Beth’s love for trains started at her local railway when she was 16-years-old and she has worked in a number of roles including operations, fitting, signalling and working as a fireman. She has previously worked for the National Railway Museum and now works for Network Rail.

Flying Scotsman at East Lancashire RailwayFlying Scotsman at East Lancashire Railway
Flying Scotsman at East Lancashire Railway

The railway will celebrate International Women’s Day on Wednesday 8th March with a private event that will see local primary schools, children’s charities, community groups and the National Railway Museum team visit the railway and ride behind Flying Scotsman.

Tracey Parkinson has been General Manager at East Lancashire Railway since 2017, with an extensive 28 year background in railways she has worked across a number of roles including steam locomotive fireman and main line fireman. She said: “This is an incredible opportunity to celebrate the contribution of women in the railway industry and the iconic Flying Scotsman in its 100th year. We are honoured to be a part of it and to have female volunteers crewing the locomotive and in supporting operational roles.
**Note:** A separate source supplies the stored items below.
Lemma set_monitor_inv : Inv (s', g').
Proof.
  split; simpl.
  - apply (inv_ids _ I).
  - intros o w Hw'. apply set_monitor_word_ok, (inv_words _ I), Hw'.
  - intros m1 v1. rewrite lookup_insert_Some. intros [[<- <-] | [Hne Hv1]].
    + destruct (ms_ok MS). by split.
    + destruct (inv_monitors _ I _ _ Hv1). by split.
  - intros m1 v1. rewrite fn_insert_cases, lookup_insert_Some.
    intros [[<- <-] | [Hne Hv1]].
    + rewrite decide_True by done. apply (ms_waiters MS).
    + rewrite decide_False by done. by apply (inv_waiters _ I).
  - intros m1 p. rewrite fn_insert_cases. case_decide as E; [subst |].
    + intros Hp. by apply (ms_installed MS) in Hp.
    + apply (inv_waiting _ I).
  - apply (inv_suspend _ I).
  - apply (inv_suspenders _ I).
  - apply (inv_runnable _ I).
  - apply (inv_exclusive _ I).
  - intros u o. destruct (decide (u = t)) as [-> | Hu].
    + unfold s'. rewrite count_set_monitor.
      change (events _ t) with (events s t). case_decide as Hi.
      * pose proof (k_events _ _ _ K) as E. simpl in E. rewrite E. by apply (ms_held MS).
      * apply (inv_held _ I).
    + rewrite set_monitor_count by done. apply (inv_held _ I).
  - intros u o h e He. destruct (inv_hashes _ I _ _ _ _ He) as [Hh Heq].
    split; [done |]. rewrite set_monitor_hash; [done |]. by simpl in Heq; rewrite Heq.
  - apply (inv_results _ I).
  - intros m1 v1. rewrite lookup_insert_Some. intros [[<- <-] | [Hne Hv1]].
    + rewrite (ms_set MS). by apply (inv_chain _ I).
    + by apply (inv_chain _ I).
  - intros m1 u Hu. rewrite fn_insert_cases. apply (inv_chain_waiters _ I) in Hu as Hu'.
    case_decide as E; [subst | done]. destruct (decide (u = t)) as [-> |].
    + by apply (ms_chain MS).
    + by apply (ms_waits MS).
  - apply (inv_chain_once _ I).
  - apply (inv_chain_nodup _ I).
  - apply (inv_wait_next _ I).
  - intros m1 Hm1. destruct (inv_list _ I _ Hm1) as [[v1 Hv1] Hf]. split; [| done].
    rewrite lookup_insert_is_Some'. right. by exists v1.
  - apply (inv_list_nodup _ I).
  - intros m1 u Hf. rewrite lookup_insert_is_Some'. right. eapply (inv_fresh _ I), Hf.
  - intros m1 v1 o. rewrite lookup_insert_Some. intros [[<- <-] | [_ Hv1]].
    + rewrite (ms_obj MS). by apply (inv_obj _ I).
    + by apply (inv_obj _ I m1 v1).
  - intros m1 v1 u. rewrite fn_insert_cases, lookup_insert_Some.
    intros [[<- <-] | [Hne Hv1]] Hl.
    + rewrite decide_True by done. destruct (decide (u = t)) as [-> |]; [by apply (ms_right MS) |].
      apply (ms_lock MS) in Hl; [| done].
      destruct (inv_mutex _ I _ _ _ Hv Hl) as [? | [[b Hb] | ?]]; [by left | | by right; right].
      right; left. exists b. by apply (ms_waits MS).
    + rewrite decide_False by done. by eapply (inv_mutex _ I).
Qed.

Lemma set_monitor_guarantee : guarantee t (s, g) (s', g').
Proof.
  intros u Hu. split; simpl; try done; try (intros; eauto; fail).
  - intros o. by apply set_monitor_count.
  - intros m1 b. destruct (decide (m1 = m)) as [-> |].
    + rewrite fn_lookup_insert. by apply (ms_waits MS).
    + by rewrite fn_lookup_insert_ne.
  - intros m1 v1 Hv1 Hl. destruct (decide (m1 = m)) as [-> | Hne].
    + rewrite lookup_insert_eq. simplify_eq. exists v'. split; [done |]. by eapply (ms_guard MS).
    + rewrite lookup_insert_ne by done. exists v1. by repeat split.
  - intros m1 v1. rewrite lookup_insert_Some. intros [[<- <-] | [Hne Hv1]] Hl; [| by exists v1].
    exists v. split; [done |]. by apply (ms_lock MS).
  - intros m1 v1 Hv1 Hf Hi. destruct (decide (m1 = m)) as [-> | Hne].
    + exfalso. destruct (ms_public MS u Hu Hf) as [o Ho]. by eapply Hi.
    + by rewrite lookup_insert_ne.
  - apply set_monitor_hash.
Qed.

Context (c : Z -> Z) (waits : gset (Z * bool)) (mutex : option Z).
Context (Hc : forall o, c o = if decide (installed s o m) then monitor_count t v' else l_count ℓ o).
Context (Hwaits : forall m1 b, (m1, b) ∈ waits <-> if decide (m1 = m) then (t, b) ∈ W else (m1, b) ∈ l_waits ℓ).
Context (Hmutex : forall m1, mutex = Some m1 <->
  if decide (m1 = m) then monitor_lock_ v' = Some t else l_mutex ℓ = Some m1).

Lemma set_monitor_knows : knows t (set_count c (set_waits waits (set_mutex mutex ℓ))) (s', g').
Proof.
  split; simpl; try apply K.
  - intros o. unfold s'. rewrite count_set_monitor, Hc.
    case_decide; [done | apply (k_count _ _ _ K)].
  - intros m1 b. rewrite Hwaits, fn_insert_cases. case_decide; [done | apply (k_waits _ _ _ K)].
  - intros m1 v1. rewrite lookup_insert_Some, Hmutex. intros [[<- <-] | [Hne Hv1]] Hl.
    + by rewrite decide_True.
    + rewrite decide_False by done. by eapply (k_mutex _ _ _ K).
  - intros m1. rewrite Hmutex. case_decide as E; [subst |].
    + intros Hl. exists v'. by rewrite lookup_insert_eq.
    + intros Hl. rewrite lookup_insert_ne by done. by apply (k_holds _ _ _ K).
Qed.

Lemma set_monitor_step (P : State * ghost -> Prop) :
  P (s', g') -> step_to t (set_count c (set_waits waits (set_mutex mutex ℓ))) (s, g) s' P.
Proof.
  exists g'. split_and!; [apply set_monitor_inv | apply set_monitor_guarantee |
    apply set_monitor_knows | done].
Qed.
End monitor_update.

(** ** Updates of a thread *)

Lemma linked_set_thread ts u th th' first l :
  ts !! u = Some th -> wait_next th' = wait_next th -> linked ts first l ->
  linked (<[u := th']> ts) first l.
Proof.
  intros Hu Hn. revert first. induction l as [| x l IH]; [done |].
  intros first [-> (w & Hw & Hl)]. split; [done |].
  destruct (decide (x = u)) as [-> |].
  - exists th'. rewrite lookup_insert_eq, Hn. split; [done |]. apply IH. simplify_eq. done.
  - exists w. rewrite lookup_insert_ne by done. split; [done | by apply IH].
Qed.

Section thread_update.
Context (t : tid) (ℓ : local_state) (s : State) (g : ghost).
Context (I : Inv (s, g)) (K : knows t ℓ (s, g)).
Context (u : tid) (th th' : Thread) (Hth : threads s !! u = Some th).
Context (A : gset tid).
“We want to help shine a spotlight on women in the rail industry over the past 100 years and the future opportunities for women within the railway sector, including at ELR.

“We have some very exciting things planned for Flying Scotsman’s time at the railway, including the chance to ride behind it and enjoy a luxury dining experience. It will also be on static display at our Heywood and Bury Stations for the public to get up close and personal with it.

“We want people of all ages, genders and backgrounds to know that they are welcome at ELR, with or without experience. We offer extensive training programmes across a variety of roles at the railway and our hardworking volunteers are crucial in keeping the doors open.”

Beth Furness, who works as a section planner for Network Rail, said: “Historically the railways have been a male dominated industry, but this is changing. Since 2017, our female workforce has grown twice as much as our male workforce and today, around 19% of people working at Network Rail are women.

Never Mind the Gap is an industry-wide collaboration that offers two-week work placements to show women what it takes to be a train driver, work at one of our stations, as well as experience in engineering, communications and investment. Once you join the industry, there’s lots of support available to grow your career.

“I’m hoping that the team today and the magnificent Flying Scotsman can inspire more young women to come forward.”